**PROBLEM STATEMENT**. From the data below, retype exactly the lines starting with the one that contains "figures depend on" and ending with the one that contains "Record Snapshot : Type", both included.
(RECORDED INFORMATION begins)
(** ** The Python and Keras world the notebook runs in *)

(** An exception: its class and its message. *)
Record PyExc : Type := mk_PyExc {
  exc_class : string;
  exc_msg : string
}.

Inductive Outcome (A : Type) : Type :=
| Ok (a : A)
| Raise (e : PyExc).
Arguments Ok {A} _.
Arguments Raise {A} _.

(** A library call that returned.  Models are named by their identity, the
    position of the object on the heap. *)
Inductive Event : Type :=
| cifar10_load_data
| ndarray_astype (dtype : string)
| ndarray_truediv (d : Z)
| np_utils_to_categorical (nb_classes : nat)
| new_layer (l : Layer)
| new_Sequential (id : nat)
| Sequential_add (id : nat) (l : Layer)
| layer_call (l : Layer)
| new_Model (id : nat)
| Model_summary (id : nat)
| new_SGD (sgd : SGD)
| Model_compile (id : nat) (args : CompileArgs)
| new_ImageDataGenerator (g : ImageDataGenerator)
| ImageDataGenerator_fit (g : ImageDataGenerator) (X : ndarray4 float32)
| ImageDataGenerator_flow (f : Flow)
| Model_fit (id : nat) (X : ndarray4 float32) (Y : list (list Z))
    (batch_size nb_epoch : Z)
    (validation_data : ndarray4 float32 * list (list Z)) (shuffle : bool)
| Model_fit_generator (id : nat) (generator : Flow)
    (samples_per_epoch : nat) (nb_epoch : Z)
    (validation_data : ndarray4 float32 * list (list Z)).

(** What a cell wrote to its output: a line of text, or the table of
    [model.summary()] with its total. *)
Inductive Printed : Type :=
| Text (s : string)
| Table (rows : list SummaryRow) (total : N)
| Progress (nb_epoch : Z).
(* [Progress nb_epoch] is the report Keras writes while it trains: for each
   epoch the line [Epoch i/nb_epoch] and a progress bar with the loss.  Its
   figures depend on the training and are not modelled. *)

(** What a program can see of the world: the model objects, Keras' name
    counters, the library calls that returned, and what was printed. *)
Record Snapshot : Type := mk_Snapshot {
  snap_heap : list ModelObj;
  snap_uids : gmap string nat;
  snap_trace : list Event;
  snap_stdout : list Printed
}.

(** A library call that was made: the world it was made in, and the
    exception it raised if it did not return. *)
Record Attempt : Type := mk_Attempt {
  made_in : Snapshot;
  raised : option PyExc
}.

Record World : Type := mk_World {
  heap : list ModelObj;       (* the model objects, by identity *)
  uids : gmap string nat;     (* Keras' running number per name prefix *)
  trace : list Event;         (* the library calls that returned, oldest first *)
  stdout : list Printed;      (* what was printed, oldest first *)
  attempts : list Attempt     (* every library call made, returned or not *)
}.
(* Python keeps no record of the calls that were made.  [attempts] is kept
   beside the world so that what a program does after a call has raised,
   be it a retry, a clean-up or nothing at all, can be told from the
   world it leaves. *)

Definition initial : World := mk_World [] ∅ [] [] [].

Definition snapshot (w : World) : Snapshot :=
  mk_Snapshot (heap w) (uids w) (trace w) (stdout w).

(** A Python computation: it runs in a world and either returns a value or
    raises, leaving a world behind. *)
Definition Py (A : Type) : Type := World -> Outcome A * World.

Definition ret {A} (a : A) : Py A := fun w => (Ok a, w).

Definition bind {A B} (m : Py A) (k : A -> Py B) : Py B :=
  fun w => match m w with
           | (Ok a, w') => k a w'
           | (Raise e, w') => (Raise e, w')
           end.

#[global] Instance Py_ret : MRet Py := @ret.
#[global] Instance Py_bind : MBind Py := fun A B k m => bind m k.

(** [try: m  except: h], the construct the notebook never uses. *)
Definition try_except {A} (m : Py A) (h : PyExc -> Py A) : Py A :=
  fun w => match m w with
           | (Ok a, w') => (Ok a, w')
           | (Raise e, w') => h e w'
           end.

(** The built-in [print]. *)
Definition print (s : string) : Py unit :=
  fun w => (Ok tt, mk_World (heap w) (uids w) (trace w) (stdout w ++ [Text s])
                     (attempts w)).

(** [raise e] *)
Definition raise {A} (e : PyExc) : Py A := fun w => (Raise e, w).

(** The world after a library call that returned: what the call left
    behind, with the call appended to the trace of the world it started
    in, and recorded as made. *)
Definition returned (ev : Event) (before after : World) : World :=
  mk_World (heap after) (uids after) (trace before ++ [ev]) (stdout after)
    (attempts before ++ [mk_Attempt (snapshot before) None]).

(** The world after a library call that raised: as it was, with the call
    recorded as made. *)
Definition raising (e : PyExc) (w : World) : World :=
  mk_World (heap w) (uids w) (trace w) (stdout w)
    (attempts w ++ [mk_Attempt (snapshot w) (Some e)]).

(** Python's rendering of a shape tuple and of a number. *)
Definition str_nat (n : nat) : string := pretty n.
Definition str_shape4 (s : nat * nat * nat * nat) : string :=
  let '(n, r, c, ch) := s in
  "(" +:+ str_nat n +:+ ", " +:+ str_nat r +:+ ", " +:+ str_nat c +:+ ", "
      +:+ str_nat ch +:+ ")".

(** ** The library, call by call *)

Definition Dataset : Type := (ndarray4 Z * list Z) * (ndarray4 Z * list Z).

Definition IndexError : PyExc := mk_PyExc "IndexError" "index out of bounds".
Definition TypeError : PyExc := mk_PyExc "TypeError" "data type not understood".
Definition AttributeError : PyExc := mk_PyExc "AttributeError" "object has no such attribute".
Definition ValueError : PyExc := mk_PyExc "ValueError" "incompatible shapes".
Definition RuntimeError : PyExc := mk_PyExc "RuntimeError" "graph disconnected".
Definition NoInputShape : PyExc :=
  mk_PyExc "ValueError" "the first layer needs an input shape".
Definition NotCompiled : PyExc :=
  mk_PyExc "RuntimeError" "the model needs to be compiled before being used".

Definition returns {A} (a : A) : World -> PyExc + A * World :=
  fun w => inr (a, w).

Definition set_heap (h : list ModelObj) (w : World) : World :=
  mk_World h (uids w) (trace w) (stdout w) (attempts w).

(** Objects are allocated at the end of the heap; the identity of the new
    object is its position. *)
Definition allocate (m : ModelObj) : World -> PyExc + nat * World :=
  fun w => inr (length (heap w), set_heap (heap w ++ [m]) w).

Section Library.

(** What the library does beyond this model (a download that fails,
    memory that runs out, a rejected argument) is left open: [fails n] is
    the exception the library raises in the [n]-th call that is made, if
    it raises one there.  Calls are counted as they are made, whether they
    return or not, so that a call made again is another call. *)
Variable fails : nat -> option PyExc.

(** A call into the library.  The call raises when the run's failure
    pattern says so or when the modelled behaviour [body] does; otherwise
    it returns, and the call is appended to the trace.  A call that raises
    is taken to leave the world as it found it: what the library may have
    changed on its way to the failure is not modelled. *)
Definition library_call {A} (body : World -> PyExc + A * World)
    (ev : A -> Event) : Py A :=
  fun w =>
    match fails (length (attempts w)) with
    | Some e => (Raise e, raising e w)
    | None =>
        match body w with
        | inl e => (Raise e, raising e w)
        | inr (a, w') => (Ok a, returned (ev a) w w')
        end
    end.

(** [cifar10.load_data()]; the data set itself is an input of the run.
    The data is taken to be on disk already, as in the run the notebook
    records, so that nothing is downloaded and nothing is printed. *)
Definition load_data (ds : Dataset) : Py Dataset :=
  library_call (returns ds) (fun _ => cifar10_load_data).

(** [X.astype(dtype)] *)
Definition astype (X : ndarray4 Z) (dtype : string) : Py (ndarray4 float32) :=
  library_call
    (fun w => if String.eqb dtype "float32" then inr (astype_float32 X, w)
              else inl TypeError)
    (fun _ => ndarray_astype dtype).

(** [X / d] *)
Definition truediv (X : ndarray4 float32) (d : Z) : Py (ndarray4 float32) :=
  library_call (returns (ndarray_div X d)) (fun _ => ndarray_truediv d).

(** [np_utils.to_categorical(y, nb_classes)] *)
Definition to_categorical (y : list Z) (nb_classes : nat) : Py (list (list Z)) :=
  library_call
    (fun w => match np_utils.to_categorical y nb_classes with
              | Some Y => inr (Y, w)
              | None => inl IndexError
              end)
    (fun _ => np_utils_to_categorical nb_classes).

(** Creating a layer, [Convolution2D(...)], [Dense(...)] and so on: the
    layer gets the next free number of its name prefix. *)
Definition new (c : LayerConfig) : Py Layer :=
  library_call
    (fun w =>
       let n := S (uids w !!! name_prefix c) in
       inr (mk_Layer (name_prefix c, n) c,
            mk_World (heap w) (<[name_prefix c := n]> (uids w)) (trace w) (stdout w)
              (attempts w)))
    new_layer.

(** [Sequential()] *)
Definition Sequential : Py nat :=
  library_call (allocate (mk_ModelObj (Stack []) None)) new_Sequential.

(** [model.add(layer)]: the stack of the model object grows in place.  As
    the notebook's prose says, the first layer has to specify the input's
    shape.  Keras also infers the output shape of every layer it is given,
    and its backend may refuse a layer its input is too small for; such a
    refusal is one of the failures of [fails]. *)
Definition add (model : nat) (l : Layer) : Py unit :=
  library_call
    (fun w =>
       match heap w !! model with
       | Some (mk_ModelObj (Stack ls) c) =>
           match ls, input_shape_of [l] with
           | [], None => inl NoInputShape
           | _, _ =>
               inr (tt, set_heap (<[model := mk_ModelObj (Stack (ls ++ [l])) c]> (heap w)) w)
           end
       | _ => inl AttributeError
       end)
    (fun _ => Sequential_add model l).

(** [Input(shape=...)] *)
Definition Input (shape : nat * nat * nat) : Py Tensor :=
  l ← new (InputLayer shape); mret (Placeholder l).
(RECORDED INFORMATION ends)
**RESPONSE BOX**.
   figures depend on the training and are not modelled. *)

(** What a program can see of the world: the model objects, Keras' name
    counters, the library calls that returned, and what was printed. *)
Record Snapshot : Type := mk_Snapshot {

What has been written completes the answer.